WHO'S COMING TO GREENSBORO?

Revival of an historic town

Young professionals in casual dress are a common sight on the streets of Greensboro and Hale County. Unlike many small towns in the rural south, Greensboro is home to significant non-profit organizations aiming to revitalize the area and offer better lives for the people who live here.

Modern architectural home with an angular roof and surrounded by greenery.

Rural Studio

The first was Auburn University’s long-standing program for creating better living and working buildings. Arresting architecture with unusual building materials are tangible results of the Rural Studio’s work, easily recognized as visitors explore the Black Belt.

Auburn University’s Rural Studio brings architecture professionals and their students to Greensboro and Hale County. Every year some four dozen students move here. The building projects teach housing access, affordability, small-scale farming and high-quality architecture that builds equity.

The Rural Studio says students come to conduct “research on sustainable, healthful rural living through both housing and the vital systems we foster to ensure our communities thrive.”

Logo of Project Horseshoe Farm featuring a horseshoe design and the tagline "Community Health."

Project Horseshoe Farm

Another long-lived project on Main Street restored the historic Greensboro Hotel into a thriving living space for fellows at Project Horseshoe Farm. This popular gap year for students preparing for medical school brings two dozen top college graduates to Greensboro and Perry County for a fellowship of service learning. They partner with seniors, children and others providing rural community support as they prepare to become medical doctors.

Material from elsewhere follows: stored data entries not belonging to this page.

(* ===== verification/Procurement.v ===== *)
(** * Inventory service: suppliers and purchase orders

    apps/inventory/src/modules/procurement/procurement.service.ts (suppliers,
    purchase orders, receiving against an order, which posts a stock receipt in the
    same transaction) and the supplier deletion of documents/documents.service.ts.
    Users, notes, expected dates and timestamps are left out. *)

From S2P Require Import Prelude Transaction JsNumber JsString InventoryDomain WarehouseStore StockTransfers StockDocuments.
From Stdlib Require Import Ascii.

Open Scope Z_scope.

(** ** Suppliers *)

Record CreateSupplierDto := {
  csu_code : string; csu_name : string; csu_phone : option string; csu_email : option string; csu_address : option string;
  csu_tax_code : option string; csu_note : option string }.

(** A field left out ([undefined]) or given, possibly as null. *)
Record UpdateSupplierDto := {
  usu_name : option string; usu_phone : option (option string); usu_email : option (option string);
  usu_address : option (option string); usu_status : option string; usu_tax_code : option (option string);
  usu_note : option (option string) }.
(** Writing one row of one document table. *)
Lemma good_receipt d d' id r : in_order d -> doc_step d d' -> keeps_but_receipts d d' ->
  stock_receipt d' = <[id := r]> (stock_receipt d) -> receipt_key_taken d id (rc_tenant r) (rc_key r) = false ->
  rows_keep receipt_later (stock_receipt d) (<[id := r]> (stock_receipt d)) -> good d d'.
Proof.
  intros HO HD (K1 & K2 & K3 & K4 & K5) E Hk Hl. rewrite receipt_key_free in Hk.
  apply good_docs; rewrite ?E, ?K1, ?K2, ?K4; try apply HO; try done.
  intros i j x y k. destruct (decide (id = i)) as [<-|], (decide (id = j)) as [<-|];
    rewrite ?lookup_insert_eq, ?lookup_insert_ne by done; [done | | | apply (ord_receipts _ HO)].
  - intros [= <-] Hy Et Ek1 Ek2. by destruct (Hk k Ek1 j y Hy ltac:(done) (eq_sym Et)).
  - intros Hx [= <-] Et Ek1 Ek2. by destruct (Hk k Ek2 i x Hx ltac:(done) Et).
Qed.

Lemma good_issue d d' id r : in_order d -> doc_step d d' -> keeps_but_issues d d' ->
  stock_issue d' = <[id := r]> (stock_issue d) -> issue_key_taken d id (is_tenant r) (is_key r) = false ->
  NoDup (map ii_sku (is_items r)) ->
  rows_keep issue_later (stock_issue d) (<[id := r]> (stock_issue d)) -> good d d'.
Proof.
  intros HO HD (K1 & K2 & K3 & K4 & K5) E Hk Hn Hl. rewrite issue_key_free in Hk.
  apply good_docs; rewrite ?E, ?K1, ?K2, ?K4; try apply HO; try done; [|by apply map_Forall_insert_2; [|apply HO]].
  intros i j x y k. destruct (decide (id = i)) as [<-|], (decide (id = j)) as [<-|];
    rewrite ?lookup_insert_eq, ?lookup_insert_ne by done; [done | | | apply (ord_issues _ HO)].
  - intros [= <-] Hy Et Ek1 Ek2. by destruct (Hk k Ek1 j y Hy ltac:(done) (eq_sym Et)).
  - intros Hx [= <-] Et Ek1 Ek2. by destruct (Hk k Ek2 i x Hx ltac:(done) Et).
Qed.

Lemma good_take d d' id : in_order d -> take_step id d d' -> good d d'.
Proof.
  intros HO (HD & (K1 & K2 & K3 & K4 & K5) & r & E & Hn). apply good_docs; rewrite ?E, ?K1, ?K2, ?K4; try apply HO; try done.
  by apply map_Forall_insert_2; [|apply HO].
Qed.

Lemma good_order d id r : in_order d -> NoDup (map pi_sku (po_items r)) -> good d (set_purchase_order id r d).
Proof.
  intros HO Hn. apply good_docs; try apply HO; try done; [apply order_quiet, HO|]. cbn. by apply map_Forall_insert_2; [|apply HO].
Qed.

Lemma good_supplier d id r : in_order d -> good d (set_supplier id r d).
Proof. intros HO. apply good_docs; try apply HO; try done. apply doc_quiet; (done || apply HO). Qed.

(** A message to the outbox that announces no movement. *)
Lemma good_message d d' e : good d d' -> event_movement e = None -> good d (add_event e d').
Proof.
  intros [[B H T R I IL TK O] EV] He. split; [split; try done; [by apply books_event | by apply holds_event | by destruct T] |].
  by destruct EV.
Qed.
End Steps.

(** ** Every request *)

Section Holds.
Lemma closed_later d id row to : holds d -> warehouse_reservation d !! id = Some row -> r_state row = HELD ->
  rows_keep hold_later (warehouse_reservation d) (<[id := set_state to row]> (warehouse_reservation d)).
Proof. intros HH Hr Hst. eapply (rows_keep_old hold_later); [done|]. split; [done | by intros]. Qed.

Lemma good_reserve lc sha t key req uuid now d x d' : in_order d -> as_uuid uuid = uuid ->
  reserveWarehouseStock lc sha t key req uuid now d = Ok (x, d') -> good d d'.
Proof.
  intros HO Hu. destruct x as [resp [|]].
  - intros H. assert (d' = d) as ->; [|by apply good_refl]. unfold reserveWarehouseStock in H. case_if_in H; [done|]. inv_tx.
    apply normalize_positive in Ha as [-> _]. case_if_in H; [done|]. case_if_in H; [done|]. inv_tx.
    destruct (find_by_key _ _ _ _) as [[i row]|]; [|by inv_tx]. case_if_in H; [done|]. inv_tx.
    unfold loadWarehouseReservationResponse in Ha. by inv_tx.
  - intros (row & P1 & P2 & _ & _ & _ & _ & _ & P3 & P4 & P5 & _)%reserve_new_spec; try apply HO; [|done].
    apply good_holds; try done. rewrite P2. by apply (rows_keep_new hold_later).
Qed.

Lemma select_hold_Ok t i d o d' : select_reservation t i d = Ok (o, d') -> d' = d /\
  forall r, o = Some r -> warehouse_reservation d !! as_uuid i = Some r /\ r_tenant r = t.
Proof.
  unfold select_reservation. intros H. inv_tx. split; [done|]. intros r. destruct (warehouse_reservation d !! _) as [x|]; [|done].
  destruct (String.eqb_spec (r_tenant x) t); [|done]. by intros [= <-].
Qed.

A woman in a Black History Museum t-shirt gestures towards a historical mural.

The Safe House Museum

A critical piece of civil rights history sits on a quiet Greensboro street near the train depot. It is the former shotgun house where the Rev. Dr. Martin Luther King Jr. hid from enemies in the Ku Klux Klan on March 21, 1968. He was sheltered by a close friend of the King family, Mrs. Theresa Burroughs. Two weeks after his time in Greensboro, he made his fatal trip to Memphis, Tennessee where he was assassinated. The modest house is paired with another shotgun house and repurposed into a museum. Together, the two houses support the museum Mrs. Burroughs founded in 2002. While many civil rights spaces are filled with the drama of the Montgomery Bus Boycott and the Selma March, one guiding idea here is showing the very local struggle for racial equality in the small towns of the south. Auburn's Rural Studio restored the exteriors of the houses to their original condition and created a gallery space for art and mass media.